> _WORK TO COMPLETE_: Reproduce the records starting at the line that contains "Definition get_imagenet (args" and running to the last line, exactly and in full.

Stored items:
__________
(** [[int(sizes[os.path.basename(shard)]) for shard in shards_list]] *)
Fixpoint shard_sizes (sizes : gmap string Z) (shards_list : list string)
    : result (list Z) :=
  match shards_list with
  | [] => Ok []
  | shard :: rest =>
      match sizes !! basename shard with
      | None => Raise (KeyError (basename shard))
      | Some n => ns ← shard_sizes sizes rest; Ok (n :: ns)
      end
  end.

Definition get_dataset_size (shards : string) : M (Z * Z) :=
  let shards_list := braceexpand E shards in
  let dir_path := dirname shards in
  _ ← log (EvReadSizes (join dir_path "sizes.json"));
  sizes ← lift (open_eval E (join dir_path "sizes.json"));
  ns ← lift (shard_sizes sizes shards_list);
  let total_size := sum ns in
  let num_shards := len shards_list in
  mret (total_size, num_shards).

(** *** [get_imagenet] *)

(** [np.zeros(n)] *)
Definition np_zeros (n : Z) : list Z := replicate (Z.to_nat n) 0.

(** [target_array == c] *)
Definition eq_mask (target_array : list Z) (c : Z) : list bool :=
  map (λ t, t =? c) target_array.

(** [a[m]] for a boolean mask [m] *)
Fixpoint masked (a : list Z) (m : list bool) : list Z :=
  match a, m with
  | x :: a', b :: m' => if b then x :: masked a' m' else masked a' m'
  | _, _ => []
  end.

(** [a[:stop] = v] *)
Definition fill_to (a : list Z) (stop : Z) (v : Z) : list Z :=
  let n := length (slice_to a stop) in
  replicate n v ++ drop n a.

(** [a[m] = arr] for a boolean mask [m] *)
Fixpoint mask_assign (a : list Z) (m : list bool) (arr : list Z) : list Z :=
  match a, m with
  | x :: a', b :: m' =>
      if b then
        match arr with
        | y :: arr' => y :: mask_assign a' m' arr'
        | [] => x :: mask_assign a' m' []
        end
      else x :: mask_assign a' m' arr
  | _, _ => a
  end.

(** [np.where(a)[0]]: the positions of the entries that are not zero. *)
Fixpoint nonzero_from (i : Z) (a : list Z) : list Z :=
  match a with
  | [] => []
  | x :: a' =>
      if x =? 0 then nonzero_from (i + 1) a' else i :: nonzero_from (i + 1) a'
  end.

Definition np_where (a : list Z) : list Z := nonzero_from 0 a.

(** [dataset.targets] *)
Definition dataset_targets (d : Dataset) : result (list Z) :=
  match d with
  | ImageFolderDataset _ _ targets => Ok targets
  | _ => Raise (AttributeError "targets")
  end.

(** The body of [for c in range(1000)]. *)
Definition subsample_class (k : Z) (target_array : list Z) (c : Z)
    (idxs : list Z) : M (list Z) :=
  let m := eq_mask target_array c in
  let n := len (masked idxs m) in
  let arr := np_zeros n in
  let arr := fill_to arr k 1 in
  arr ← np_shuffle E arr;
  mret (mask_assign idxs m arr).

(** The [if is_train:] block: the indices handed to [SubsetRandomSampler]. *)
Definition train_subset_indices (targets : list Z) : M (list Z) :=
  let idxs := np_zeros (len targets) in
  let target_array := targets in
  let k := 50 in
  idxs ← for_each (arange 1000) (subsample_class k target_array) idxs;
  mret (np_where idxs).

(** Lines 100-136 of [get_imagenet]: the dataset and the sampler that the
    loader is then built from. *)
Definition imagenet_dataset_sampler (args : Args)
    (preprocess_fns : Transform * Transform) (split : string)
    : M (Dataset * option Sampler) :=
  _ ← assert (bool_decide (split ∈ ["train"; "val"; "v2"]));
  let is_train := String.eqb split "train" in
  let '(preprocess_train, preprocess_val) := preprocess_fns in
  dataset ← (if String.eqb split "v2" then
               _ ← log (EvImageNetV2 (imagenet_v2 args));
               size ← lift (ImageNetV2Dataset E (imagenet_v2 args));
               mret (ImageNetV2 (imagenet_v2 args) preprocess_val size)
             else
               let '(data_path, preprocess_fn) :=
                 if is_train then (imagenet_train args, preprocess_train)
                 else (imagenet_val args, preprocess_val) in
               data_path ← assert_truthy data_path;
               _ ← log (EvImageFolder data_path);
               targets ← lift (ImageFolder E data_path);
               mret (ImageFolderDataset data_path preprocess_fn targets));
  dataset ← (if debug_run args then get_data_subset dataset default_n_samples
             else mret dataset);
  sampler ← (if is_train then
               targets ← lift (dataset_targets dataset);
               idxs ← train_subset_indices targets;
               mret (Some (SubsetRandomSampler idxs))
             else mret None);
  mret (dataset, sampler).

Definition get_imagenet (args : Args) (preprocess_fns : Transform * Transform)
    (split : string) : M DataInfo :=
  '(dataset, sampler) ← imagenet_dataset_sampler args preprocess_fns split;
  dataloader ← new_DataLoader E
    {| dl_dataset := dataset; dl_batch_size := Some (batch_size_eval args);
       dl_shuffle := true; dl_num_workers := workers args;
       dl_pin_memory := false; dl_sampler := sampler; dl_drop_last := false |};
  mret {| dataloader := dataloader; sampler := sampler |}.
__________
> _RESPONSE AREA_:
Definition get_imagenet (args : Args) (preprocess_fns : Transform * Transform)
    (split : string) : M DataInfo :=
  '(dataset, sampler) ← imagenet_dataset_sampler args preprocess_fns split;
  dataloader ← new_DataLoader E
    {| dl_dataset := dataset; dl_batch_size := Some (batch_size_eval args);
       dl_shuffle := true; dl_num_workers := workers args;
       dl_pin_memory := false; dl_sampler := sampler; dl_drop_last := false |};
  mret {| dataloader := dataloader; sampler := sampler |}.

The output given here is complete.